Spring naar content

Vraag trainingssturing zuurstofsaturatie

Vooralsnog geeft het meten van de zuurstofsaturatie van het arteriële bloed (SaO2) geen concrete aanknopingspunten op basis waarvan trainingssturing mogelijk is. Ongeveer vijftig procent van de mannelijke duurgetrainde atleten laat tijdens inspanning een daling van de SaO2 zien, ook wel exercise-induced hypoxemia (EIH) genoemd. Hierdoor neemt bij deze atleten het prestatieniveau af.

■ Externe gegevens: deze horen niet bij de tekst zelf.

(* ===== verification/FrontierFacts.v ===== *)
(** * Correctness of the startup frontier

    The invariant of [Frontier] holds initially and is kept by every operation;
    the trace theorems of the startup loop follow from it. *)

From S2P Require Import Prelude Config Graph Cycle Frontier FrontierLoops.

#[local] Open Scope list_scope.

Section facts.
Context `{HO : HashOrder}.

(** ** Preservation of the invariant *)

Lemma new_loop g l (u : gmap string nat) q :
  NoDup l → (∀ s, s ∈ l → u !! s = None) →
  foldl (λ '(unmet, q) service,
      let count := size (dependencies_of g service) in
      (<[service := count]> unmet, if decide (count = 0) then q ++ [service] else q))
      (u, q) l =
  (foldl (λ u s, <[s := size (dependencies_of g s)]> u) u l,
   q ++ filter (λ s, size (dependencies_of g s) = 0) l).
Proof.
  revert u q. induction l as [|x l IH]; intros u q Hnd Hu; cbn [foldl].
  - by rewrite filter_nil, app_nil_r.
  - apply NoDup_cons in Hnd as [Hx Hnd]. rewrite IH; [|done|].
    + rewrite filter_cons. f_equal. by apply push_filter.
    + intros s Hs. rewrite lookup_insert_ne by set_solver. apply Hu. set_solver.
Qed.

Lemma foldl_insert_lookup {V} (f : string → V) l (u : gmap string V) s :
  foldl (λ u s, <[s := f s]> u) u l !! s = if decide (s ∈ l) then Some (f s) else u !! s.
Proof.
  revert u. induction l as [|x l IH]; intros u; cbn [foldl].
  - by rewrite decide_False by set_solver.
  - rewrite IH, lookup_insert. repeat case_decide; subst; set_solver.
Qed.

Lemma frontier_new_unmet g s :
  unmet (frontier_new g) !! s =
  if decide (s ∈ services g) then Some (size (dependencies_of g s)) else None.
Proof.
  unfold frontier_new. rewrite new_loop; [|apply NoDup_iter_services|intros; apply lookup_empty].
  cbn. rewrite foldl_insert_lookup, lookup_empty. apply decide_ext, elem_of_iter_services.
Qed.

Lemma frontier_new_queue g :
  ready_to_start (frontier_new g) =
  filter (λ s, size (dependencies_of g s) = 0) (iter_services g).
Proof.
  unfold frontier_new. by rewrite new_loop; [|apply NoDup_iter_services|intros; apply lookup_empty].
Qed.

Lemma frontier_new_sets g :
  ready (frontier_new g) = ∅ ∧ pending (frontier_new g) = ∅ ∧ blocked (frontier_new g) = ∅ ∧
  completed (frontier_new g) = ∅.
Proof. unfold frontier_new. by destruct (foldl _ _ _). Qed.

Lemma frontier_new_inv g : frontier_inv g (frontier_new g).
Proof.
  destruct (frontier_new_sets g) as (Hr & Hp & Hb & Hc).
  assert (failed (frontier_new g) = ∅) as Hfl by (unfold failed; rewrite Hc; set_solver).
  split; rewrite ?Hfl, ?Hr, ?Hp, ?Hb, ?Hc.
  - apply set_eq. intros s. rewrite elem_of_dom, frontier_new_unmet. case_decide.
    + split; eauto.
    + split; [by intros []|done].
  - intros s n. rewrite frontier_new_unmet. case_decide; [|done]. intros [= <-] _.
    f_equal. apply set_eq. intros x. rewrite elem_of_filter. set_solver.
  - intros s. rewrite frontier_new_queue, list_elem_of_filter, elem_of_iter_services,
      frontier_new_unmet. case_decide; split; try naive_solver; set_solver.
  - rewrite frontier_new_queue. apply NoDup_filter, NoDup_iter_services.
  - set_solver.
  - set_solver.
  - set_solver.
  - set_solver.
  - set_solver.
  - set_solver.
Qed.

(** A service whose counter is zero has only finished dependencies. *)
Lemma unmet_zero_deps g st s :
  frontier_inv g st → unmet st !! s = Some 0 → s ∉ blocked st →
  s ∈ services g ∧ dependencies_of g s ⊆ ready st ∪ failed st.
Proof.
  intros Hi Hu Hb. split.
  - rewrite <-(fi_dom _ _ Hi). apply elem_of_dom. eauto.
  - pose proof (fi_unmet _ _ Hi _ _ Hu Hb) as Hz. symmetry in Hz. apply size_empty_inv in Hz.
    intros d Hd. destruct (decide (d ∈ ready st ∪ failed st)) as [|Hn]; [done|].
    exfalso. specialize (Hz d). rewrite elem_of_filter in Hz. set_solver.
Qed.

(** Dependencies of finished or started services are finished. *)
Lemma started_closed g st s d :
  frontier_inv g st → dependencies_of g s ⊆ ready st ∪ failed st →
  tc (edge g) s d → d ∈ ready st ∪ failed st.
Proof.
  intros Hi Hs Ht. revert Hs. induction Ht as [s d He|s k d He _ IH]; intros Hs.
  - by apply Hs.
  - apply IH. apply (fi_started _ _ Hi). apply Hs in He. set_solver.
Qed.

Lemma req_edge g s d : wf_graph g → req g s d → edge g s d.
Proof. intros Hwf. apply (wf_requires _ Hwf). Qed.

Lemma tc_req_edge g s d : wf_graph g → tc (req g) s d → tc (edge g) s d.
Proof.
  intros Hwf. induction 1; [apply tc_once; by apply req_edge|].
  eapply tc_l; [by apply req_edge|done].
Qed.

Lemma pending_not_done g st s :
  frontier_inv g st → s ∈ pending st → s ∉ ready st ∪ failed st.
Proof.
  intros Hi Hs Hd. pose proof (fi_pending _ _ Hi). pose proof (fi_ready _ _ Hi).
  unfold failed in Hd. set_solver.
Qed.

Hoewel het ontstaan van EIH is tegen te gaan door zuurstofrijke lucht in te ademen (>21% O2) of intraveneus natriumbicarbonaat toe te dienen, lijkt het niet wenselijk dit daadwerkelijk toe te passen. Door te voorkomen dat EIH optreedt, onderdrukt men namelijk ook de lichamelijke aanpassing aan EIH, waaronder de productie van erytropoëtine (EPO), terwijl dit vaak juist één van de gewenste aanpassingen is aan duurtraining. Het meten van de SaO2 bij atleten die veelvuldig op hoogte trainen is wel aan te bevelen. Indien een atleet namelijk op zeeniveau te maken krijgt met EIH, zal zijn prestatieniveau op hoogte verder beperkt zijn in vergelijking met dat van een atleet die geen EIH heeft. Echter, hiervoor volstaat een eenmalige meting van de SaO2 tijdens intensieve inspanning op zeeniveau. Omdat het meten van de SaO2 geen concrete aanknopingspunten biedt voor het sturen van trainingen, is geen antwoord te geven op de subvraag.

De saturatie is een maat die aangeeft hoeveel procent van het hemoglobine in het arteriële bloed gebonden is aan zuurstof. Aan elke hemoglobinemolecuul kunnen vier zuurstofmoleculen binden. Hoeveel zuurstof de hemoglobinemoleculen uiteindelijk kunnen binden is afhankelijk van de zuurstofspanning van het arteriële bloed (PaO2). Op zeeniveau is deze PaO2 in rust ongeveer 100 mmHg [6]. Bij deze zuurstofspanning is de SaO2 bijna honderd procent. Naarmate de PaO2 afneemt zal ook de SaO2 afnemen. De relatie tussen PaO2 en SaO2 is beschreven in de zogenaamde ‘zuurstofdissociatiecurve’. Door inspanning stijgt de temperatuur en de zuurgraad van het bloed (pH) neemt af, waarmee ook het verloop van de zuurstofdissociatiecurve verschuift. Door de stijging van de temperatuur en de zuurgraad zal de SaO2 bij een gelijke PaO2 dalen. De verminderde affiniteit van hemoglobine om zuurstof te binden door een stijging van onder andere de temperatuur en de zuurgraad staat ook wel bekend als het ‘Bohr-effect’.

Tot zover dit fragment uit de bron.